IEEE Trans Pattern Anal Mach Intell. 2015 Jan;37(1):80-93. doi: 10.1109/TPAMI.2014.2307877.

Abstract

Tailoring nearest neighbors algorithms to boosting is an important problem. Recent papers study an approach, UNN, which provably minimizes particular convex surrogates under weak assumptions. However, numerical issues make it necessary to experimentally tweak parts of the UNN algorithm, at the possible expense of the algorithm's convergence and performance. In this paper, we propose a lightweight Newton-Raphson alternative optimizing proper scoring rules from a very broad set, and establish formal convergence rates under the boosting framework that compete with those known for UNN. To the best of our knowledge, no such boosting-compliant convergence rates were previously known in the popular Gentle Adaboost's lineage.
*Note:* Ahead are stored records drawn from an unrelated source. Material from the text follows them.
Lemma usernameChecks_checked s : checked s (usernameChecks s).
Proof.
  unfold usernameChecks, throw_if. rewrite truthy_trim, negb_involutive.
  destruct (Js.all_chars Js.is_space s) eqn:Sp; simpl.
  { apply rejected_blank; assumption. }
  destruct (Z.ltb_spec (Js.len s) 3) as [L3|L3]; simpl.
  { apply rejected_short; assumption. }
  destruct (Z.ltb_spec 30 (Js.len s)) as [L30|L30]; simpl.
  { apply rejected_long; assumption. }
  unfold Js.test_word_plus. rewrite (len_pos_truthy s L3). simpl.
  destruct (Js.all_chars Js.word_char s) eqn:W; simpl.
  - apply accepted; [lia|assumption].
  - apply rejected_charset; [assumption|lia|assumption].
Qed.

(** A failed check ends the submission at once: one error notification
    with the message of the check, no call to the provider. *)
Lemma handleSubmit_reports_failed_check B (env : Env B) u p fd file l tr b e :
  usernameChecks (form_username fd) = Throw e ->
  run env (handleSubmit (Some u) p fd file) l tr b
  = mkResult (Returned tt)
      (mkLocal (auth l) false
         (ui l ++ [PreventDefault;
                   Toast "Error"
                     (Js.or_else (Some (message e)) "Failed to update profile")
                     Destructive])%list)
      tr b.
Proof.
  intro H. unfold handleSubmit. cbn -[usernameChecks].
  rewrite H. simpl. rewrite app_one_one. reflexivity.
Qed.

(** C6, amended: the submit checks the username in this order, stopping at
    the first failure, each failure with its own message: not blank (empty
    or white space only, as the check looks at the trimmed username),
    length at least 3, length at most 30, characters from [A-Za-z0-9_]
    only.  A failed check is reported as the one error notification of the
    submission and nothing is asked of the provider.  On every username
    that is empty or not blank the checks are those of the stated list.
    "ab", a name of 31 characters and "bad name!" are rejected with the
    second, third and fourth message; "valid_99" passes. *)
Theorem usernameChecks_order_and_examples :
  (forall s, checked s (usernameChecks s))
  /\ (forall s,
        s = EmptyString \/ Js.all_chars Js.is_space s = false ->
        usernameChecks s = usernameChecks_as_specified s)
  /\ NoDup [requiredMsg; tooShortMsg; tooLongMsg; charsetMsg]
  /\ (forall B (env : Env B) u p fd file l tr b e,
        usernameChecks (form_username fd) = Throw e ->
        let res := run env (handleSubmit (Some u) p fd file) l tr b in
        calls res = tr
        /\ ui (final res)
           = (ui l ++ [PreventDefault;
                       Toast "Error"
                         (Js.or_else (Some (message e)) "Failed to update profile")
                         Destructive])%list)
  /\ usernameChecks "ab" = Throw (Error tooShortMsg)
  /\ usernameChecks "aaaaaaaaaaaaaaaaaaaaaaaaaaaaaaa" = Throw (Error tooLongMsg)
  /\ usernameChecks "bad name!" = Throw (Error charsetMsg)
  /\ usernameChecks "valid_99" = Ret tt.
Proof.
  split; [exact usernameChecks_checked|].
  split.
  { intros s [->|Sp]; [reflexivity|].
    unfold usernameChecks, usernameChecks_as_specified, throw_if.
    rewrite truthy_trim, Sp. simpl.
    destruct s as [|c s]; [discriminate Sp|]. simpl.
    destruct (Js.len (String c s) <? 3); [reflexivity|]. simpl.
    destruct (30 <? Js.len (String c s)); reflexivity. }
  split.
  { repeat constructor; simpl; intuition discriminate. }
  split.
  { intros B env u p fd file l tr b e H res. subst res.
    rewrite (handleSubmit_reports_failed_check env u p fd file l tr b H).
    split; reflexivity. }
  repeat split; reflexivity.
Qed.

(* ================================================================== *)
(** ** Submitting the form *)

(** From the avatar step on, no uniqueness query is issued. *)
Lemma commitPhase_asks_no_uniqueness B (env : Env B) user profile fd file
  l tr b :
  exists new,
    calls (run env (commitPhase user profile fd file) l tr b)
    = (tr ++ new)%list
    /\ existsb is_uniqueness_query new = false.
Proof.
  unfold commitPhase, commitSubmission, avatarStep, uploadAvatar,
    updateProfile, reportFailure.
  crunch; new_calls.
Qed.

(** The commit once the avatar step has yielded [a] and the provider
    accepts the row update: one update call, the two success
    notifications, the callback, the dialog closed, the fields merged. *)
Lemma commitPhase_succeeds B (env : Env B) u p fd file l tr b a :
  let av := run env (avatarStep (Some u) p file) l tr b in
  let c := ProfilesUpdate (User.id u) (submitted fd a) in
  outcome av = Returned a ->
  fst (respond env c (world av)) = None ->
  let res := run env (commitPhase (Some u) p fd file) l tr b in
  outcome res = Returned tt
  /\ calls res = (calls av ++ [c])%list
  /\ ui (final res)
     = (ui (final av)
        ++ [Toast "Profile Updated"
                  "Your profile has been updated successfully." Default;
            Toast "Profile Updated"
                  "Your profile has been updated successfully!" Default;
            OnProfileUpdate;
            OnOpenChange false])%list
  /\ profile (auth (final res))
     = merge (submitted fd a) (profile (auth (final av)))
  /\ formLoading (final res) = false.
Proof.
  intros av c Hav Hupd res. subst res.
  unfold commitPhase, commitSubmission.
  rewrite run_finally, run_try_catch, run_bind. fold av.
  unfold andThen. rewrite Hav. fold c.
  simpl. fold c.
  destruct (respond env c (world av)) as [r b2]. simpl in Hupd. subst r.
  simpl. rewrite <- !app_assoc. simpl. repeat split; reflexivity.
Qed.

(** C7: a submission whose username passes the checks and equals the
    username of the current profile issues no uniqueness query, whatever
    the provider and whatever else is submitted: it goes from the checks
    straight to the avatar step and the commit.  When the rest is in order
    - the avatar step yields a value (the current avatar when no file is
    attached) and the provider accepts the row update - the submission
    succeeds: the update is the only call after the avatar step, success is
    notified, the callback runs and the dialog is closed. *)
Theorem unchanged_username_skips_uniqueness_query :
  forall (B : Type) (env : Env B) (u : User.t) (p : Profile.t)
         (fd : FormData) (file : option File.t) (l : Local)
         (tr : list Call) (b : B),
    usernameChecks (form_username fd) = Ret tt ->
    form_username fd = Profile.username p ->
    let res := run env (handleSubmit (Some u) (Some p) fd file) l tr b in
    let av := run env (avatarStep (Some u) (Some p) file) (submitting l) tr b in
    res = run env (commitPhase (Some u) (Some p) fd file) (submitting l) tr b
    /\ (exists new,
          calls res = (tr ++ new)%list
          /\ existsb is_uniqueness_query new = false)
    /\ (file = None -> av = mkResult (Returned (Profile.avatar_url p))
                                     (submitting l) tr b)
    /\ forall a,
         outcome av = Returned a ->
         fst (respond env (ProfilesUpdate (User.id u) (submitted fd a))
                      (world av)) = None ->
         outcome res = Returned tt
         /\ calls res
            = (calls av ++ [ProfilesUpdate (User.id u) (submitted fd a)])%list
         /\ ui (final res)
            = (ui (final av)
               ++ [Toast "Profile Updated"
                         "Your profile has been updated successfully." Default;
                   Toast "Profile Updated"
                         "Your profile has been updated successfully!" Default;
                   OnProfileUpdate;
                   OnOpenChange false])%list
         /\ profile (auth (final res))
            = merge (submitted fd a) (profile (auth (final av)))
         /\ formLoading (final res) = false.
Proof.
  intros B env u p fd file l tr b Hvalid Hsame res av.
  assert (E : res = run env (commitPhase (Some u) (Some p) fd file)
                        (submitting l) tr b).
  { subst res. unfold handleSubmit, commitPhase, submitting.
    cbn -[usernameChecks commitSubmission apply].
    rewrite Hvalid. unfold uniquenessCheck, username_changed.
    rewrite Hsame, String.eqb_refl. reflexivity. }
  split; [exact E|]. split.
  { rewrite E. apply commitPhase_asks_no_uniqueness. }
  split.
  { intros ->. reflexivity. }
  intros a Hav Hupd. rewrite E.
  eapply commitPhase_succeeds; eassumption.
Qed.

(** C7 at a concrete input: alice keeps her username and edits the other
    fields; the only call is the row update and the dialog is closed. *)
Lemma unchanged_username_skips_uniqueness_query_witness :
  let res := run Store.env (handleSubmit (Some alice) (Some aliceRow)
                                         aliceForm None)
                 (signedIn aliceSession (Some aliceRow)) []
                 (healthy [aliceRow]) in
  calls res = [ProfilesUpdate "u1" (submitted aliceForm None)]
  /\ outcome res = Returned tt.
Proof.
  intro res.
  destruct (unchanged_username_skips_uniqueness_query Store.env alice aliceRow
              aliceForm None (signedIn aliceSession (Some aliceRow)) []
              (healthy [aliceRow]) eq_refl eq_refl)
    as (_ & _ & _ & H).
  destruct (H None eq_refl eq_refl) as (H1 & H2 & _).
  split; assumption.
Defined.

(** What the uniqueness check does with each answer of the provider.  A
    submission whose username passes the checks and differs from the
    current profile's asks the provider for a row of another identity with
    that username before anything else.  If the query yields a row, the
    submission ends there with "Username is already taken": the query is
    the only call, so no row is updated and nothing is uploaded.  If it
    yields no row and no error, or the "no rows" error PGRST116, the
    submission goes on with the avatar step and the commit as if nothing
    had been objected.  If it yields any other error, the submission ends
    there and reports that error. *)
Theorem changed_username_is_checked_for_conflict :
  forall (B : Type) (env : Env B) (u : User.t) (p : option Profile.t)
         (fd : FormData) (file : option File.t) (l : Local)
         (tr : list Call) (b : B),
    usernameChecks (form_username fd) = Ret tt ->
    username_changed fd p = true ->
    let q := ProfilesSelectUsernameOther (User.id u) (form_username fd) in
    let r := fst (respond env q b) in
    let b1 := snd (respond env q b) in
    let res := run env (handleSubmit (Some u) p fd file) l tr b in
    let stopped msg :=
      res = mkResult (Returned tt)
              (mkLocal (auth l) false
                 (ui l ++ [PreventDefault; Toast "Error" msg Destructive])%list)
              (tr ++ [q])%list b1 in
    let goes_on :=
      res = run env (commitPhase (Some u) p fd file) (submitting l)
                (tr ++ [q])%list b1 in
    match data r, error r with
    | Some _, _ => stopped "Username is already taken"
    | None, None => goes_on
    | None, Some e =>
        if is_PGRST116 e then goes_on
        else stopped (Js.or_else (Some (message e)) "Failed to update profile")
    end.
Proof.
  intros B env u p fd file l tr b Hvalid Hchanged q r b1 res stopped goes_on.
  subst stopped goes_on res. unfold handleSubmit, commitPhase, submitting.
  cbn -[usernameChecks commitSubmission apply].
  rewrite Hvalid. unfold uniquenessCheck. rewrite Hchanged.
  cbn -[commitSubmission apply]. fold q.
  subst r b1. destruct (respond env q b) as [r b1]. simpl fst. simpl snd.
  destruct (data r) as [taken|]; [|destruct (error r) as [e|]].
  - simpl. rewrite app_one_one. reflexivity.
  - destruct (is_PGRST116 e); simpl.
    + reflexivity.
    + rewrite app_one_one. reflexivity.
  - reflexivity.
Qed.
We provide experiments on a dozen domains, including Caltech and SUN computer vision databases, comparing our approach to major families including support vector machines, (Ada)boosting and stochastic gradient descent. They support three major conclusions: (i) GNNB significantly outperforms UNN, in terms of convergence rate and quality of the outputs, (ii) GNNB performs on par with or better than computationally intensive large margin approaches, (iii) on large domains that rule out those latter approaches for computational reasons, GNNB provides a simple and competitive contender to stochastic gradient descent. Experiments include a divide-and-conquer improvement of GNNB exploiting the link with proper scoring rules optimization.